25 Junho 2020

José Barrias (1944-2020)

José Barrias, Sem título (do ciclo «Vestígios»), (pormenor), 1987. Carvão sobre papel Fabriano. Coleção Moderna

José Barrias (1944-2020) vivia desde 1968 em Milão, cidade onde faleceu no passado sábado, 6 de junho.

Nasceu em Lisboa a 14 de junho de 1944. Depois dos estudos de Pintura na Escola Superior de Belas-Artes do Porto, partiu para Paris em 1967, fixando residência em Milão a partir de 1968, mas mantendo sempre uma ligação com Portugal, circulando em permanência entre culturas. Em 1978, como referiu a certa altura, conheceu Ernesto de Sousa, que mudou radicalmente a sua vida de artista.

José Barrias sempre foi considerado pelos seus pares um artista culto, viajando entre o clássico e o contemporâneo. Como destacou numa entrevista em 2013, «a arte da memória e a memória da arte se constituem como duas vertentes importantes da minha obra». Uma obra que passa pelo uso de diferentes media – desde a prática do desenho e da pintura ao uso da fotografia, do filme e do texto escrito – e que muitas vezes transformou em instalação.

Em 1996, na primeira grande exposição de Barrias em Portugal, foi possível ver um conjunto significativo das suas obras no Centro de Arte Moderna da Fundação Calouste Gulbenkian, na exposição intitulada José Barrias Etc…

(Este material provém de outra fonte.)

(* ===== verification/LeaseSpec.v ===== *)
(** * Leases: the abstract specification

    Four packages of the agent guard work with a lease kept in one Firestore
    document: subscriptionlock, the YouTube readers, the token refresher and
    the scheduled jobs (whose lease has no owner, see Readers.v). [Leasing] is
    what such a document promises. Two systems are mutually exclusive for every
    document that keeps the promise: in the first any number of replicas
    acquire, renew, release and forget leases while time passes; in the second
    they also do work that ends before their lease does, while the document's
    other fields change and commits land whose answers are lost. The packages'
    own transactions are instances in Lease.v, Readers.v and Provider.v. *)

From stdpp Require Import base gmap strings list.
From S2P Require Import Prelude.

(** [D] is the document's state, [L] what an acquisition also writes. *)
Class Leasing (D L : Type) := {
  holder : D → option (string * time);
  try_acquire : L → string → time → time → D → option D;
  do_release : string → D → D;
  (** A grant displaces no live lease of another owner, and is recorded. *)
  try_acquire_sound l o now until d d' :
    try_acquire l o now until d = Some d' →
    (∀ o' u', holder d = Some (o', u') → o' = o ∨ u' <= now) ∧
    holder d' = Some (o, until);
  (** What else than a live lease may refuse a claim. *)
  admits : L → D → bool;
  (** A free document, or one whose lease expired, is granted. *)
  try_acquire_free l o now until d :
    admits l d = true →
    (∀ o' u', holder d = Some (o', u') → u' <= now) →
    is_Some (try_acquire l o now until d);
  (** Releasing removes at most the releaser's own lease. *)
  do_release_own o d o' u' :
    holder d = Some (o', u') → o' ≠ o → holder (do_release o d) = Some (o', u');
}.

Section System.
Context {D L : Type} `{!Leasing D L}.

(** [ls_holds] maps each replica that believes it has the lease to the expiry
    it was granted. *)
Record lstate := LState {
  ls_now : time;
  ls_doc : D;
  ls_holds : gmap string time
}.

Inductive lstep : lstate → lstate → Prop :=
  | lstep_tick s now :
      ls_now s <= now →
      lstep s (LState now (ls_doc s) (ls_holds s))
  (** The clock a transaction read may be older than its commit. *)
  | lstep_acquire s l o seen until d' :
      seen <= ls_now s →
      try_acquire l o seen until (ls_doc s) = Some d' →
      lstep s (LState (ls_now s) d' (<[o := until]> (ls_holds s)))
  | lstep_release s o :
      is_Some (ls_holds s !! o) →
      lstep s (LState (ls_now s) (do_release o (ls_doc s)) (delete o (ls_holds s)))
  (** A crash, or a lease kept on purpose until it expires. *)
  | lstep_forget s o :
      lstep s (LState (ls_now s) (ls_doc s) (delete o (ls_holds s))).

Definition linit (s : lstate) : Prop := ls_holds s = ∅.

Inductive lreachable : lstate → Prop :=
  | lreach_init s : linit s → lreachable s
  | lreach_step s s' : lreachable s → lstep s s' → lreachable s'.

(** A live lease is the one the document records. *)
Definition recorded (s : lstate) : Prop :=
  ∀ o u, ls_holds s !! o = Some u → ls_now s < u → holder (ls_doc s) = Some (o, u).

Lemma lstep_recorded s s' : recorded s → lstep s s' → recorded s'.
Proof.
  intros Hinv Hstep o u. destruct Hstep as [s now Hle|s l o' seen until d' Hseen Hacq|
    s o' Hown|s o']; cbn [ls_now ls_doc ls_holds].
  - intros Ho Hlt. apply Hinv; [done|lia].
  - destruct (try_acquire_sound _ _ _ _ _ _ Hacq) as [Hold Hnew].
    destruct (decide (o' = o)) as [->|Hne].
    + rewrite lookup_insert_eq. by intros [= <-] _.
    + rewrite lookup_insert_ne by done. intros Ho Hlt.
      destruct (Hold o u (Hinv o u Ho Hlt)); [congruence|lia].
  - intros [Hne Ho]%lookup_delete_Some Hlt.
    apply do_release_own; [by apply Hinv|done].
  - intros [Hne Ho]%lookup_delete_Some Hlt. by apply Hinv.
Qed.

Lemma lreachable_recorded s : lreachable s → recorded s.
Proof.
  induction 1 as [s Hi|s s' _ IH Hstep]; [|by eapply lstep_recorded].
  intros o u. rewrite Hi. by rewrite lookup_empty.
Qed.

Lemma lreachable_exclusive s o1 o2 u1 u2 :
  lreachable s →
  ls_holds s !! o1 = Some u1 → ls_holds s !! o2 = Some u2 →
  ls_now s < u1 → ls_now s < u2 → o1 = o2.
Proof.
  intros Hr H1 H2 L1 L2. apply lreachable_recorded in Hr.
  pose proof (Hr _ _ H1 L1) as E1. pose proof (Hr _ _ H2 L2) as E2. congruence.
Qed.
End System.

Arguments lstate : clear implicits.
Arguments LState {D}.

(** ** Work guarded by a lease *)

Section Guarded.
Context {D L : Type} `{!Leasing D L}.

(** [g_work] maps each replica at work to the expiry it was granted and the
    time its work ends at the latest. *)
Record gstate := GState {
  g_now : time;
  g_doc : D;
  g_work : gmap string (time * time)
}.

(** The document's write leaves the leases of others alone. *)
Definition keeps_others (o : string) (d d' : D) : Prop :=
  ∀ o' u', holder d = Some (o', u') → o' ≠ o → holder d' = Some (o', u').

Inductive gstep : gstate → gstate → Prop :=
  (** Time passes, but no work outlasts its end. *)
  | gstep_tick s now :
      g_now s <= now → (∀ o u e, g_work s !! o = Some (u, e) → now <= e) →
      gstep s (GState now (g_doc s) (g_work s))
  (** A claim or a renewal, and the work it allows. *)
  | gstep_acquire s l o seen until ends d' :
      seen <= g_now s → try_acquire l o seen until (g_doc s) = Some d' →
      g_now s <= ends → ends < until →
      gstep s (GState (g_now s) d' (<[o := (until, ends)]> (g_work s)))
  (** A claim that lands although its owner does not learn of it. *)
  | gstep_ghost s l o seen until d' :
      seen <= g_now s → try_acquire l o seen until (g_doc s) = Some d' →
      (∀ u e, g_work s !! o = Some (u, e) → u <= until) →
      gstep s (GState (g_now s) d' (g_work s))
  (** A release, or the end of a work that leaves its lease. *)
  | gstep_end s o d' :
      keeps_others o (g_doc s) d' →
      gstep s (GState (g_now s) d' (delete o (g_work s)))
  (** Other fields of the document. *)
  | gstep_other s d' :
      holder d' = holder (g_doc s) → gstep s (GState (g_now s) d' (g_work s)).

Inductive greachable : gstate → Prop :=
  | greach_init s : g_work s = ∅ → greachable s
  | greach_step s s' : greachable s → gstep s s' → greachable s'.

Definition guarded (s : gstate) : Prop :=
  ∀ o u e, g_work s !! o = Some (u, e) →
    g_now s <= e ∧ e < u ∧ ∃ u', holder (g_doc s) = Some (o, u') ∧ u <= u'.

Lemma gstep_guarded s s' : guarded s → gstep s s' → guarded s'.
Proof.
  intros Hinv Hstep o u e. destruct Hstep as [s now Hle Hend|s l o' seen until ends d' Hseen Hacq Hn He|
    s l o' seen until d' Hseen Hacq Hren|s o' d' Hk|s d' Hd]; cbn [g_now g_doc g_work].
  - intros Ho. destruct (Hinv o u e Ho) as (_ & ? & ?). split_and!; eauto.
  - destruct (try_acquire_sound _ _ _ _ _ _ Hacq) as [Hold Hnew].
    destruct (decide (o' = o)) as [->|Hne].
    + rewrite lookup_insert_eq. intros [= <- <-]. split_and!; [done..|]. by exists until.
    + rewrite lookup_insert_ne by done. intros Ho.
      destruct (Hinv o u e Ho) as (? & ? & u' & Hu & ?). destruct (Hold _ _ Hu); [congruence|lia].
  - destruct (try_acquire_sound _ _ _ _ _ _ Hacq) as [Hold Hnew]. intros Ho.
    destruct (Hinv o u e Ho) as (? & ? & u' & Hu & ?). split_and!; [done..|].
    destruct (Hold _ _ Hu) as [->|]; [|lia]. exists until. split; [done|]. by eapply Hren.
  - intros [Hne Ho]%lookup_delete_Some. destruct (Hinv o u e Ho) as (? & ? & u' & Hu & ?).
    split_and!; [done..|]. exists u'. split; [by apply Hk|done].
  - intros Ho. rewrite Hd. by apply Hinv.
Qed.

Lemma greachable_guarded s : greachable s → guarded s.
Proof.
  induction 1 as [s Hi|s s' _ IH Hstep]; [|by eapply gstep_guarded].
  intros o u e. rewrite Hi. by rewrite lookup_empty.
Qed.

(** At most one replica works. *)
Lemma greachable_exclusive s o1 o2 x1 x2 :
  greachable s → g_work s !! o1 = Some x1 → g_work s !! o2 = Some x2 → o1 = o2.
Proof.
  destruct x1 as [u1 e1], x2 as [u2 e2]. intros Hr H1 H2. apply greachable_guarded in Hr.
  destruct (Hr _ _ _ H1) as (_ & _ & v1 & E1 & _), (Hr _ _ _ H2) as (_ & _ & v2 & E2 & _). congruence.
Qed.
End Guarded.

Arguments gstate : clear implicits.
Arguments GState {D}.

A Coleção Moderna do Museu Calouste Gulbenkian inclui, no seu acervo, dois desenhos a carvão do ciclo «Vestígios», de 1987, expostos em conjunto com mais outros 17 carvões, de grandes dimensões, na Galeria Emi-Valentim de Carvalho, em 1989, e que representam sobretudo objetos do quotidiano. A Coleção detém também uma importante instalação, composta por 14 fotografias a preto e branco e um vídeo, intitulada Barragem. Esta obra histórica, realizada em 1980, dá a ver através das fotografias e do vídeo a aldeia perdida de Vilarinho das Furnas. Em outubro de 1979, quando a aldeia emergiu, José Barrias registou essa nova realidade, articulando a imagem fixa e a imagem em movimento e permitindo, simultaneamente, uma reflexão sobre o esquecimento, o desaparecimento e o destino. A reflexão estende-se à ideia de ruína e ao «predomínio do tempo sobre o espaço». Sobre esta obra, Barrias registou, no catálogo da exposição da Fundação, em 1996: «Neste lugar onde o limite não se resolve em metáfora a ruína equivale a si mesma porque em si mesmo vacila. É a sua força. A ruína tornou-se poética (…)».